Hij verwacht een goed inwerktraject; hij is schaars, wil bijdragen en wil dus ook alles weten en leren. Als de werkgever te veel beloofd heeft en dat niet nakomt, is de medewerker teleurgesteld en zal hij dat uiten.
Generatie Y ontwikkelen
De uitdaging is helder: de nieuwe medewerker wil snel carrière maken (dit is hem immers beloofd) en hij zal daar iedereen hulp bij vragen. Dus als manager kun je er maar beter serieus op voorbereid zijn zodat je er ook op kunt ingaan. Je weet immers ook dat jongeren nodig zijn in de meeste organisaties. Ze zorgen voor vernieuwing, ze zorgen voor een stabiele opbouw van het personeelsbestand, zodat je kunt zeggen dat de organisatie een afspiegeling is van de samenleving. Maar, hoe geef je ze de ontwikkeling die ze vragen? Het antwoord is simpel: door duidelijk te zijn. Geef al aan tijdens het werven en selecteren wat je verwacht en vooral wat je nieuwe medewerkers biedt. En maak dat waar! Door ook vooraf al duidelijk te zijn over de beslismomenten manage je verwachtingen. Niet iedereen kan ceo worden, dat snapt ook GenY. Maar als jij uitstraalt dat dit wel kan, dan weet generatie Y al heel snel dat dit niet klopt.
Gericht op Jezelf
Vanuit het Stages of Concern-model van Cora Smits (2002) is bekend dat medewerkers op verschillende momenten in hun carrière andere leerbehoeftes hebben. Zo heeft de medewerker in de fase van het inwerken (in het model door Smits Gericht op Jezelf genoemd) behoefte aan de kennis van de gewoontes, wie is de directeur, wanneer is het borreluurtje. Maar na zijn eerste weken zal die behoefte wijzigen. Hij zoekt dan vooral informatie over hoe moet ik mijn werk uitvoeren, wat wordt er van mij verwacht. Dat is het moment dat het ‘ontwikkeltraject’ start voor hem. Smits noemt dit fase 2, de fase waarbij de medewerker gericht is op de taak én Hoe Doe Ik Die Taak Goed. De duur van deze fase is afhankelijk van vele factoren, maar duurt bij jongeren een aantal maanden tot soms wel een jaar. Het is dus zaak dat de ongeduldige GenY-medewerker steeds weet hoever hij of zij staat in zijn ontwikkeltraject. Biedt de diverse brokken die hij nodig heeft om een goede medewerker te worden op verschillende momenten in de tijd aan. En communiceer ook dat het zo werkt, zodat hij weet wat er gebeurt en waar hij staat.
Gericht op je taak
Tijdens het ontwikkeltraject gaat de medewerker zich ontwikkelen op basis van wat hij kan én wat de organisatie nodig heeft. Dat betekent dat er in deze fase veel geleerd wordt over de medewerker (wat kan hij precies en klopt het wat we vooraf hadden bedacht) en door de medewerker over zichzelf (kan ik dit wel, past dit wel bij mij). Het is dan ook belangrijk om het ontwikkeltraject in te richten zodat de uitkomst past bij de behoeften van de organisatie én de jonge medewerker die je daarvoor aanneemt. Past het niet bij de richting van de organisatie dan is het niet slim om ermee door te gaan. Bouw dan ook een beslismoment in voor jezelf, zodat je weet dat je op het goede spoor zit. Het verhaal naar generatie Y is daarmee transparant, congruent en aansprekend. En bijkomend belangrijk voordeel is dat er door GenY niet doorheen te prikken is.
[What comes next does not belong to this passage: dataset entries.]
Record pdsch_pdu_rel15 : Type := mk_pdsch {
  pdsch_pduBitmap : Z; pdsch_rnti : Z; pdsch_pduIndex : Z; pdsch_BWPSize : Z; pdsch_BWPStart : Z;
  pdsch_SubcarrierSpacing : Z; pdsch_CyclicPrefix : Z; pdsch_NrOfCodewords : Z;
  pdsch_targetCodeRate : list Z; pdsch_qamModOrder : list Z; pdsch_mcsIndex : list Z;
  pdsch_mcsTable : list Z; pdsch_rvIndex : list Z; pdsch_TBSize : list Z; pdsch_dataScramblingId : Z;
  pdsch_nrOfLayers : Z; pdsch_transmissionScheme : Z; pdsch_refPoint : Z; pdsch_dlDmrsSymbPos : Z;
  pdsch_dmrsConfigType : Z; pdsch_dlDmrsScramblingId : Z; pdsch_SCID : Z; pdsch_numDmrsCdmGrpsNoData : Z;
  pdsch_dmrsPorts : Z; pdsch_resourceAlloc : Z; pdsch_rbBitmap : list Z; pdsch_rbStart : Z;
  pdsch_rbSize : Z; pdsch_VRBtoPRBMapping : Z; pdsch_StartSymbolIndex : Z; pdsch_NrOfSymbols : Z;
  pdsch_PTRSPortIndex : Z; pdsch_PTRSTimeDensity : Z; pdsch_PTRSFreqDensity : Z; pdsch_PTRSReOffset : Z;
  pdsch_nEpreRatioOfPDSCHToPTRS : Z; pdsch_precodingAndBeamforming : tx_beamforming;
  pdsch_powerControlOffset : Z; pdsch_powerControlOffsetSS : Z; pdsch_isLastCbPresent : Z;
  pdsch_isInlineTbCrc : Z; pdsch_dlTbCrc : Z; pdsch_ldpcBaseGraph : Z; pdsch_tbSizeLbrmBytes : Z;
  pdsch_numberCodewords : Z; pdsch_spatialStreamsCw : list spatial_stream_index
}.

(** the parameters that the bitmap announces *)
Definition pack_pdsch_ptrs (v : pdsch_pdu_rel15) : packer unit :=
  if flag v.(pdsch_pduBitmap) 1 then
    push8 v.(pdsch_PTRSPortIndex);; push8 v.(pdsch_PTRSTimeDensity);; push8 v.(pdsch_PTRSFreqDensity);;
    push8 v.(pdsch_PTRSReOffset);; push8 v.(pdsch_nEpreRatioOfPDSCHToPTRS);;
    mret tt
  else mret tt.
Definition pack_pdsch_cbg (v : pdsch_pdu_rel15) : packer unit :=
  if flag v.(pdsch_pduBitmap) 2 then
    push8 v.(pdsch_isLastCbPresent);; push8 v.(pdsch_isInlineTbCrc);; push32 v.(pdsch_dlTbCrc);;
    mret tt
  else mret tt.
Definition unpack_pdsch_ptrs (old : pdsch_pdu_rel15) (pduBitmap : Z) : unpacker (Z * Z * Z * Z * Z) :=
  if flag pduBitmap 1 then
    PTRSPortIndex ← pull8; PTRSTimeDensity ← pull8; PTRSFreqDensity ← pull8; PTRSReOffset ← pull8;
    nEpreRatioOfPDSCHToPTRS ← pull8;
    mret (PTRSPortIndex, PTRSTimeDensity, PTRSFreqDensity, PTRSReOffset, nEpreRatioOfPDSCHToPTRS)
  else mret (old.(pdsch_PTRSPortIndex), old.(pdsch_PTRSTimeDensity), old.(pdsch_PTRSFreqDensity),
             old.(pdsch_PTRSReOffset), old.(pdsch_nEpreRatioOfPDSCHToPTRS)).
Definition unpack_pdsch_cbg (old : pdsch_pdu_rel15) (pduBitmap : Z) : unpacker (Z * Z * Z) :=
  if flag pduBitmap 2 then
    isLastCbPresent ← pull8; isInlineTbCrc ← pull8; dlTbCrc ← pull32;
    mret (isLastCbPresent, isInlineTbCrc, dlTbCrc)
  else mret (old.(pdsch_isLastCbPresent), old.(pdsch_isInlineTbCrc), old.(pdsch_dlTbCrc)).

Definition pack_dl_tti_pdsch_pdu_rel15_value (v : pdsch_pdu_rel15) : packer unit :=
  push16 v.(pdsch_pduBitmap);; push16 v.(pdsch_rnti);; push16 v.(pdsch_pduIndex);;
  push16 v.(pdsch_BWPSize);; push16 v.(pdsch_BWPStart);; push8 v.(pdsch_SubcarrierSpacing);;
  push8 v.(pdsch_CyclicPrefix);; push8 v.(pdsch_NrOfCodewords);;
  pack_for v.(pdsch_NrOfCodewords) (λ i,
    x ← elem v.(pdsch_targetCodeRate) i; push16 x;;
    x ← elem v.(pdsch_qamModOrder) i; push8 x;;
    x ← elem v.(pdsch_mcsIndex) i; push8 x;;
    x ← elem v.(pdsch_mcsTable) i; push8 x;;
    x ← elem v.(pdsch_rvIndex) i; push8 x;;
    x ← elem v.(pdsch_TBSize) i; push32 x;;
    mret tt);;
  push16 v.(pdsch_dataScramblingId);; push8 v.(pdsch_nrOfLayers);; push8 v.(pdsch_transmissionScheme);;
  push8 v.(pdsch_refPoint);; push16 v.(pdsch_dlDmrsSymbPos);; push8 v.(pdsch_dmrsConfigType);;
  push16 v.(pdsch_dlDmrsScramblingId);; push8 v.(pdsch_SCID);; push8 v.(pdsch_numDmrsCdmGrpsNoData);;
  push16 v.(pdsch_dmrsPorts);; push8 v.(pdsch_resourceAlloc);; pusharray8 v.(pdsch_rbBitmap) 36 36;;
  push16 v.(pdsch_rbStart);; push16 v.(pdsch_rbSize);; push8 v.(pdsch_VRBtoPRBMapping);;
  push8 v.(pdsch_StartSymbolIndex);; push8 v.(pdsch_NrOfSymbols);;
  pack_pdsch_ptrs v;;
  pack_nr_tx_beamforming_pdu v.(pdsch_precodingAndBeamforming);;
  push8 v.(pdsch_powerControlOffset);; push8 v.(pdsch_powerControlOffsetSS);;
  pack_pdsch_cbg v;;
  push8 v.(pdsch_ldpcBaseGraph);; push32 v.(pdsch_tbSizeLbrmBytes);;
  push8 v.(pdsch_numberCodewords);;
  pack_for v.(pdsch_numberCodewords) (λ c, ss ← elem v.(pdsch_spatialStreamsCw) c; pack_spatial_stream_indices ss);;
  mret tt.

(** the parameters of a codeword, which the structure has in one array of two elements each *)
Definition codeword : Type := Z * Z * Z * Z * Z * Z.
Definition cw_targetCodeRate (c : codeword) : Z := let '(r, _, _, _, _, _) := c in r.
Definition cw_qamModOrder (c : codeword) : Z := let '(_, q, _, _, _, _) := c in q.
Definition cw_mcsIndex (c : codeword) : Z := let '(_, _, m, _, _, _) := c in m.
Definition cw_mcsTable (c : codeword) : Z := let '(_, _, _, t, _, _) := c in t.
Definition cw_rvIndex (c : codeword) : Z := let '(_, _, _, _, r, _) := c in r.
Definition cw_TBSize (c : codeword) : Z := let '(_, _, _, _, _, s) := c in s.

Definition unpack_dl_tti_pdsch_pdu_rel15_value (old : pdsch_pdu_rel15) : unpacker pdsch_pdu_rel15 :=
  pduBitmap ← pull16; rnti ← pull16; pduIndex ← pull16; BWPSize ← pull16; BWPStart ← pull16;
  SubcarrierSpacing ← pull8; CyclicPrefix ← pull8; NrOfCodewords ← pull8;
  check_count NrOfCodewords 2;;
  cws ← unpack_for 2 NrOfCodewords (λ _,
    targetCodeRate ← pull16; qamModOrder ← pull8; mcsIndex ← pull8; mcsTable ← pull8; rvIndex ← pull8;
    TBSize ← pull32;
    mret (targetCodeRate, qamModOrder, mcsIndex, mcsTable, rvIndex, TBSize));
  dataScramblingId ← pull16; nrOfLayers ← pull8; transmissionScheme ← pull8; refPoint ← pull8;
  dlDmrsSymbPos ← pull16; dmrsConfigType ← pull8; dlDmrsScramblingId ← pull16; SCID ← pull8;
  numDmrsCdmGrpsNoData ← pull8; dmrsPorts ← pull16; resourceAlloc ← pull8; rbBitmap ← pullarray8 36 36 36;
  rbStart ← pull16; rbSize ← pull16; VRBtoPRBMapping ← pull8; StartSymbolIndex ← pull8; NrOfSymbols ← pull8;
  '(PTRSPortIndex, PTRSTimeDensity, PTRSFreqDensity, PTRSReOffset, nEpreRatioOfPDSCHToPTRS) ←
    unpack_pdsch_ptrs old pduBitmap;
  precodingAndBeamforming ← unpack_nr_tx_beamforming_pdu;
  powerControlOffset ← pull8; powerControlOffsetSS ← pull8;
  '(isLastCbPresent, isInlineTbCrc, dlTbCrc) ← unpack_pdsch_cbg old pduBitmap;
  ldpcBaseGraph ← pull8; tbSizeLbrmBytes ← pull32;
  numberCodewords ← pull8;
  check_count numberCodewords MAX_NUM_CODEWORDS;;
  spatialStreamsCw ← unpack_for MAX_NUM_CODEWORDS numberCodewords (λ _, unpack_spatial_stream_indices);
  mret (mk_pdsch
    pduBitmap rnti pduIndex BWPSize BWPStart SubcarrierSpacing CyclicPrefix NrOfCodewords
    (cw_targetCodeRate <$> cws) (cw_qamModOrder <$> cws) (cw_mcsIndex <$> cws) (cw_mcsTable <$> cws)
    (cw_rvIndex <$> cws) (cw_TBSize <$> cws)
    dataScramblingId nrOfLayers transmissionScheme refPoint dlDmrsSymbPos dmrsConfigType dlDmrsScramblingId
    SCID numDmrsCdmGrpsNoData dmrsPorts resourceAlloc rbBitmap rbStart rbSize VRBtoPRBMapping
    StartSymbolIndex NrOfSymbols PTRSPortIndex PTRSTimeDensity PTRSFreqDensity PTRSReOffset
    nEpreRatioOfPDSCHToPTRS precodingAndBeamforming powerControlOffset powerControlOffsetSS isLastCbPresent
    isInlineTbCrc dlTbCrc ldpcBaseGraph tbSizeLbrmBytes numberCodewords spatialStreamsCw).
Het beste help je als organisatie de jongeren in deze fase door de medewerker taakgerichte feedback te geven. Dit doe je niet eens per maand, maar liefst zo snel mogelijk nadat hetgeen waarover je feedback wilt geven is voorgevallen.
De medewerker is geholpen met taakgerichte opleidingen (projectmanagement, presenteren, computerkennis, alles wat hij direct kan gebruiken in zijn dagelijkse werk) en intervisie. Het liefst wil hij alles gelijk doen omdat hij dan eerder vakvolwassen wordt. Volgens Smits komt hij niet toe aan zaken als reflectie op zichzelf, terwijl het oefenen van gedrag met rollenspellen erg effectief is in deze fase.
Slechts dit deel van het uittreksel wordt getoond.